5. **Grouping and Capturing**
   - **(abc)**: Matches the exact sequence "abc".
     - **Example**: `re.search(r'(abc)', 'abc def')` matches `abc`.
   - **a(bc)**: Matches "a" followed by "bc", capturing "bc".
     - **Example**: `re.search(r'a(bc)', 'abc')` captures `bc`.
   - **(?:abc)**: Matches "abc" but does not capture the group.
     - **Example**: `re.search(r'(?:abc)', 'abc def')` matches `abc` without capturing.

6. **Alternation**
   - **a|b**: Matches either "a" or "b".
     - **Example**: `re.search(r'a|b', 'cat')` matches `a`.
   - **cat|dog**: Matches either "cat" or "dog".
     - **Example**: `re.search(r'cat|dog', 'I have a dog')` matches `dog`.

7. **Lookahead and Lookbehind**
   - **(?=abc)**: Positive lookahead for "abc".
     - **Example**: `re.search(r'(?=abc)', 'abc def')` matches the position before `abc`.
   - **(?!abc)**: Negative lookahead; asserts "abc" does not follow.
     - **Example**: `re.search(r'(?!abc)', 'def')` matches the position in `def`.
   - **(?<=abc)**: Positive lookbehind for "abc".
     - **Example**: `re.search(r'(?<=abc)', 'abcdef')` matches the position after `abc`.
   - **(?<!abc)**: Negative lookbehind; asserts "abc" does not precede.
     - **Example**: `re.search(r'(?<!abc)', 'def')` matches the position in `def`.

8. **Flags**
   - **re.IGNORECASE**: Makes the pattern case-insensitive.
     - **Example**: `re.search(r'hello', 'Hello', re.IGNORECASE)` matches `Hello`.
   - **re.MULTILINE**: Allows `^` and `$` to match start and end of lines.
     - **Example**: `re.findall(r'^\w+', 'Line 1\nLine 2', re.MULTILINE)` matches `Line` in both lines.
   - **re.DOTALL**: Allows `.` to match newline characters.
     - **Example**: `re.search(r'.+', 'First line\nSecond line', re.DOTALL)` matches the entire text.


In [10]:
import re

# Sample text
text = 'Hello World This is a test'

# Character Classes
print("Character Classes:")
print("Matches [abc]:", re.search(r'[abc]', text).group())  # Matches any a, b, or c
print("Matches [^abc]:", re.search(r'[^abc]', text).group())  # Matches any character that is not a, b, or c
print("Matches [a-z]:", re.search(r'[a-z]', text).group())  # Matches any lowercase letter
print("Matches [A-Z]:", re.search(r'[A-Z]', text).group())  # Matches any uppercase letter
print("Matches [0-9]:", re.search(r'[0-9]', text + ' 1').group())  # Matches any digit

# Quantifiers
print("\nQuantifiers:")
print("Matches lo*se:", re.search(r'lo*se', 'loose').group())  # Matches zero or more occurrences of 'o'
print("Matches lo+se:", re.search(r'lo+se', 'loose').group())  # Matches one or more occurrences of 'o'
print("Matches lo?se:", re.search(r'lo?se', 'lse').group())  # Matches zero or one occurrence of 'o'
print("Matches o{2}:", re.search(r'o{2}', 'foo').group())  # Matches exactly 2 occurrences of 'o'
print("Matches o{2,}:", re.search(r'o{2,}', 'fooo').group())  # Matches 2 or more occurrences of 'o'
print("Matches o{1,2}:", re.search(r'o{1,2}', 'fooo').group())  # Matches 1 or 2 occurrences of 'o'

# Anchors
print("\nAnchors:")
print("Matches ^Hello:", re.search(r'^Hello', text).group())  # Matches if starts with "Hello"

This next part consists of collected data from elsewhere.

(* ===== verification/YfsThms.v ===== *)
(** * The file system client refines the abstract file system *)

From S2P Require Import Prelude Marshall RpcStubs Extent ExtentSpec Directory DirectorySpec YfsClient YfsSpec YfsFs.
Import yfs_client.

(** ** Contents of files *)

Lemma resize_fit b n : resize b (Z.of_nat n) = fit n b.
Proof.
  unfold resize, fit. destruct (Z.ltb_spec (Z.of_nat n) (Z.of_nat (length b))).
  - rewrite Nat2Z.id. replace (n - length b)%nat with 0%nat by lia. by rewrite app_nil_r.
  - rewrite take_ge by lia. destruct (Z.ltb_spec (Z.of_nat (length b)) (Z.of_nat n)).
    + by replace (Z.to_nat (Z.of_nat n - Z.of_nat (length b))) with (n - length b)%nat by lia.
    + replace (n - length b)%nat with 0%nat by lia. by rewrite app_nil_r.
Qed.

Lemma length_fit n b : length (fit n b) = n.
Proof. unfold fit. rewrite length_app, length_take, length_replicate. lia. Qed.

(** [write] stores what [pwrite] would: the three cases of the code agree. *)
Lemma write_contents_pwrite b s sz off :
  0 <= sz -> 0 <= off -> off + sz < two64 ->
  write_contents b s sz off = pwrite b (Z.to_nat off) (fit (Z.to_nat sz) s).
Proof.
  intros Hs Ho Hb. unfold write_contents.
  set (ws := if sz <=? Z.of_nat (length s) then _ else _).
  assert (ws = fit (Z.to_nat sz) s) as ->.
  { unfold ws, fit. destruct (Z.leb_spec sz (Z.of_nat (length s))).
    - replace (Z.to_nat sz - length s)%nat with 0%nat by lia. by rewrite app_nil_r.
    - rewrite take_ge by lia. by replace (Z.to_nat (sz - Z.of_nat (length s))) with (Z.to_nat sz - length s)%nat by lia. }
  rewrite u64_small by lia. unfold pwrite. rewrite length_fit. set (ws' := fit (Z.to_nat sz) s). unfold fit.
  destruct (Z.ltb_spec (Z.of_nat (length b)) off).
  - rewrite take_ge, drop_ge, app_nil_r, <- app_assoc by lia.
    by replace (Z.to_nat (off - Z.of_nat (length b))) with (Z.to_nat off - length b)%nat by lia.
  - replace (Z.to_nat off - length b)%nat with 0%nat by lia. rewrite app_nil_r.
    destruct (Z.leb_spec (Z.of_nat (length b)) (off + sz)).
    + by rewrite drop_ge, app_nil_r by lia.
    + by replace (Z.to_nat (off + sz)) with (Z.to_nat off + Z.to_nat sz)%nat by lia.
Qed.

(** ** Inums generated *)
Lemma generate_file_range rnd : 0 <= rnd < two31 -> 0 <= generate_file_inum rnd < two64.
Proof.
  intros Hr. unfold generate_file_inum, generate_inum. rewrite Z.lor_0_l, u64_small by lia.
  rewrite Z.lor_comm. rewrite (lor_disjoint _ rnd 31) by (done || lia). lia.
Qed.

Lemma generate_file_isfile rnd : 0 <= rnd < two31 -> isfile (generate_file_inum rnd) = true.
Proof.
  intros Hr. unfold isfile, generate_file_inum, generate_inum. rewrite Z.lor_0_l, u64_small by lia.
  rewrite Z.land_lor_distr_l, Z.land_diag. destruct (Z.eqb_spec (Z.lor (Z.land rnd two31) two31) 0) as [E|]; [|done].
  apply Z.lor_eq_0_iff in E. lia.
Qed.

Lemma generate_dir_isdir rnd : 0 <= rnd < two31 -> isfile (generate_dir_inum rnd) = false.
Proof.
  intros _. unfold isfile, generate_dir_inum. rewrite <- Z.land_assoc. change (Z.land 2147483647 2147483648) with 0.
  by rewrite Z.land_0_r.
Qed.

Lemma generate_dir_range rnd : 0 <= rnd < two31 -> 0 <= generate_dir_inum rnd < two64.
Proof.
  intros Hr. unfold generate_dir_inum, generate_inum. rewrite Z.lor_0_l, u64_small by lia.
  change 2147483647 with (Z.ones 31). rewrite Z.land_ones by lia. change (2 ^ 31) with two31. rewrite Z.mod_small by lia. lia.
Qed.

(** ** Each operation against the laws of the store *)
Section ops.
Context {W : Type} `{ExtentLaws W}.

Definition repv (a : fs) (e : Z) : option (str * Z) := with_size ∘ text <$> a !! e.
Definition rep (s : W) (a : fs) : Prop := forall e, view s e = repv a e.

Lemma repv_insert a e n e' : repv (<[e := n]> a) e' = if decide (e' = e) then Some (with_size (text n)) else repv a e'.
Proof. unfold repv. case_decide; [subst; by rewrite lookup_insert_eq|by rewrite lookup_insert_ne]. Qed.

(** The steps a proof about a run takes. *)
Ltac ycall lem :=
  eapply does_call;
  [eapply lem
  |let s' := fresh "s" in let Hs' := fresh "Hv" in intros s' Hs'; cbv beta iota].
Ltac yview :=
  repeat match goal with Hv : forall e, view ?s e = _ |- context [view ?s _] => rewrite Hv end.
Ltac yret := eapply does_ext; [apply does_ret|intros ?; yview].

Lemma does_get_file i old s b n :
  view s i = Some (b, n) -> does (get_file i old) s b [YAcquire i; YAccess i; YRelease i] (view s).
Proof.
  intros Hb. unfold get_file. ycall @does_acquire. ycall @does_get; [by yview|]. ycall @does_release. by yret.
Qed.

Lemma does_readdir i s b n :
  view s i = Some (b, n) -> does (readdir i []) s b [YAcquire i; YAccess i; YRelease i] (view s).
Proof. apply does_get_file. Qed.

Lemma does_add_exists p name i s b n k :
  view s p = Some (b, n) -> str_find name b = Some k ->
  does (add_entry p name i) s EXIST [YAcquire p; YAccess p; YRelease p] (view s).
Proof.
  intros Hb Hk. unfold add_entry. ycall @does_acquire. ycall @does_get; [by yview|]. rewrite Hk.
  apply does_ret_bind. ycall @does_release. by yret.
Qed.

Lemma does_add_ok p name i s b n :
  view s p = Some (b, n) -> str_find name b = None ->
  does (add_entry p name i) s OK
    [YAcquire p; YAccess p; YAcquire i; YAccess i; YRelease i; YAccess p; YRelease p]
    (fun e => if decide (e = p) then Some (with_size (b ++ encode [(i, name)]))
              else if decide (e = i) then Some (with_size []) else view s e).
Proof.
  intros Hb Hk. unfold add_entry. ycall @does_acquire. ycall @does_get; [by yview|]. rewrite Hk.
  apply does_assoc. ycall @does_acquire. apply does_assoc. ycall @does_put.
  apply does_assoc. ycall @does_release. apply does_assoc. ycall @does_put. apply does_ret_bind.
  ycall @does_release. yret. case_decide; [|done]. by rewrite encode_one.
Qed.

Lemma does_lookup p name s b n r :
  view s p = Some (b, n) -> dir_lookup b name = Ret r ->
  does (lookup p name) s (match r with Some i => (OK, Some i) | None => (IOERR, None) end)
    [YAcquire p; YAccess p; YRelease p] (view s).
Proof.
  intros Hb Hr. unfold lookup. ycall @does_acquire. ycall @does_get; [by yview|]. ycall @does_release.
  eapply does_pure; [exact Hr|]. by yret.
Qed.

Definition remove_trace (i : Z) : list yevent :=
  YAcquire i :: (if isfile i then [YRemove i] else []) ++ [YRelease i].

Lemma does_remove_files i s : does (removeFiles i) s tt (remove_trace i) (view s).
Proof.
  unfold removeFiles, remove_trace. ycall @does_acquire. destruct (isfile i).
  - destruct (does_remove i s0) as [r Hr]. apply does_assoc.
    eapply does_call; [exact Hr|]. intros s1 Hv1. apply does_ret_bind.
    eapply does_ext; [apply does_release|]. intros e. by yview.
  - apply does_ret_bind. eapply does_ext; [apply does_release|]. intros e. by yview.
Qed.

Lemma remove_trace_disciplined i held rest :
  i ∉ held -> disciplined held (remove_trace i ++ rest) = disciplined held rest.
Proof.
  intros Hi. unfold remove_trace. destruct (isfile i); simpl; by rewrite !bool_decide_eq_true_2 by set_solver.
Qed.

Lemma does_unlink p name s b n i b' :
  view s p = Some (b, n) -> dir_lookup b name = Ret (Some i) -> dir_unlink b name i = Ret b' ->
  does (unlink p name) s OK
    ([YAcquire p; YAccess p; YRelease p] ++ (YAcquire p :: YAccess p :: YAccess p :: remove_trace i ++ [YRelease p]))
    (fun e => if decide (e = p) then Some (with_size b') else view s e).
Proof.
  intros Hb Hl Hu. unfold unlink.
  eapply does_bind; [eapply does_lookup; [exact Hb|exact Hl]|]. intros s1 Hv1. cbv beta iota.
  ycall @does_acquire. ycall @does_get; [by yview|]. eapply does_pure; [exact Hu|].
  ycall @does_put. eapply does_bind; [apply does_remove_files|]. intros s5 Hv5.
  ycall @does_release. yret. done.
Qed.

Lemma does_setattr i s b n sz :
  view s i = Some (b, n) -> 0 <= sz < two32 ->
  does (setattr i sz) s OK
    ([YAcquire i; YAccess i; YRelease i] ++ [YAcquire i; YAccess i; YRelease i])
    (fun e => if decide (e = i) then Some (with_size (fit (Z.to_nat sz) b)) else view s e).
Proof.
  intros Hb Hsz. unfold setattr. eapply does_bind; [by eapply does_get_file|]. intros s1 Hv1. cbv beta zeta.
  rewrite u32_small by done.
  replace (resize b sz) with (fit (Z.to_nat sz) b) by (rewrite <- resize_fit; f_equal; lia).
  ycall @does_acquire. ycall @does_put. ycall @does_release. by yret.
Qed.

Lemma does_read i s b n off sz :
  view s i = Some (b, n) -> 0 <= off < two64 -> 0 <= sz < two64 ->
  does (read i off sz) s (take (Z.to_nat sz) (drop (Z.to_nat off) b)) [YAcquire i; YAccess i; YRelease i] (view s).
Proof.
  intros Hb Ho Hsz. unfold read.
  apply (does_bind _ _ _ b _ [YAcquire i; YAccess i; YRelease i] [] (view s)); [by eapply does_get_file|]. intros s1 Hv1. cbv beta.
  destruct (Z.ltb_spec off (Z.of_nat (length b))).
  - eapply does_ext; [apply does_lift|exact Hv1]. unfold substr. rewrite !u64_small by lia.
    destruct (Z.ltb_spec (Z.of_nat (length b)) off); [lia|]. f_equal.
    destruct (decide (sz <= Z.of_nat (length b))); [f_equal; lia|].
    rewrite !take_ge by (rewrite length_drop; lia). done.
  - rewrite drop_ge, take_nil by lia. eapply does_ext; [apply does_ret|exact Hv1].
Qed.

Lemma does_write i s b n buf bs sz off :
  view s i = Some (b, n) -> c_string buf = Ret bs -> 0 <= sz -> 0 <= off -> off + sz < two64 ->
  does (write i buf sz off) s tt [YAcquire i; YAccess i; YAccess i; YRelease i]
    (fun e => if decide (e = i) then Some (with_size (pwrite b (Z.to_nat off) (fit (Z.to_nat sz) bs))) else view s e).
Proof.
  intros Hb Hbuf Hs Ho Hsum. unfold write. eapply does_pure; [exact Hbuf|].
  ycall @does_acquire. ycall @does_get; [by yview|]. rewrite write_contents_pwrite by done.
  ycall @does_put. eapply does_ext; [apply does_release|]. intros e. by yview.
Qed.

# Check for match before accessing group
match = re.search(r'World$', text)
if match:
    print("Matches World$:", match.group())  # Matches if ends with "World"
else:
    print("No match found for World$.")

# Special Sequences
print("\nSpecial Sequences:")
print("Matches \\d:", re.search(r'\d', 'Room 101').group())  # Matches any digit
print("Matches \\D:", re.search(r'\D', 'Room 101').group())  # Matches any non-digit
print("Matches \\w:", re.search(r'\w', 'Hello!').group())  # Matches any alphanumeric character
print("Matches \\W:", re.search(r'\W', 'Hello!').group())  # Matches any non-alphanumeric character
print("Matches \\s:", re.search(r'\s', 'Hello World').group())  # Matches any whitespace
print("Matches \\S:", re.search(r'\S', ' Hello ').group())  # Matches any non-whitespace

# Grouping and Capturing
print("\nGrouping and Capturing:")
print("Matches (abc):", re.search(r'(abc)', 'abc def').group())  # Matches "abc"
print("Matches a(bc):", re.search(r'a(bc)', 'abc').group(1))  # Captures "bc"
print("Matches (?:abc):", re.search(r'(?:abc)', 'abc def').group())  # Matches "abc" without capturing

# Alternation
print("\nAlternation:")
print("Matches a|b:", re.search(r'a|b', 'cat').group())  # Matches "a" or "b"
print("Matches cat|dog:", re.search(r'cat|dog', 'I have a dog').group())  # Matches "dog"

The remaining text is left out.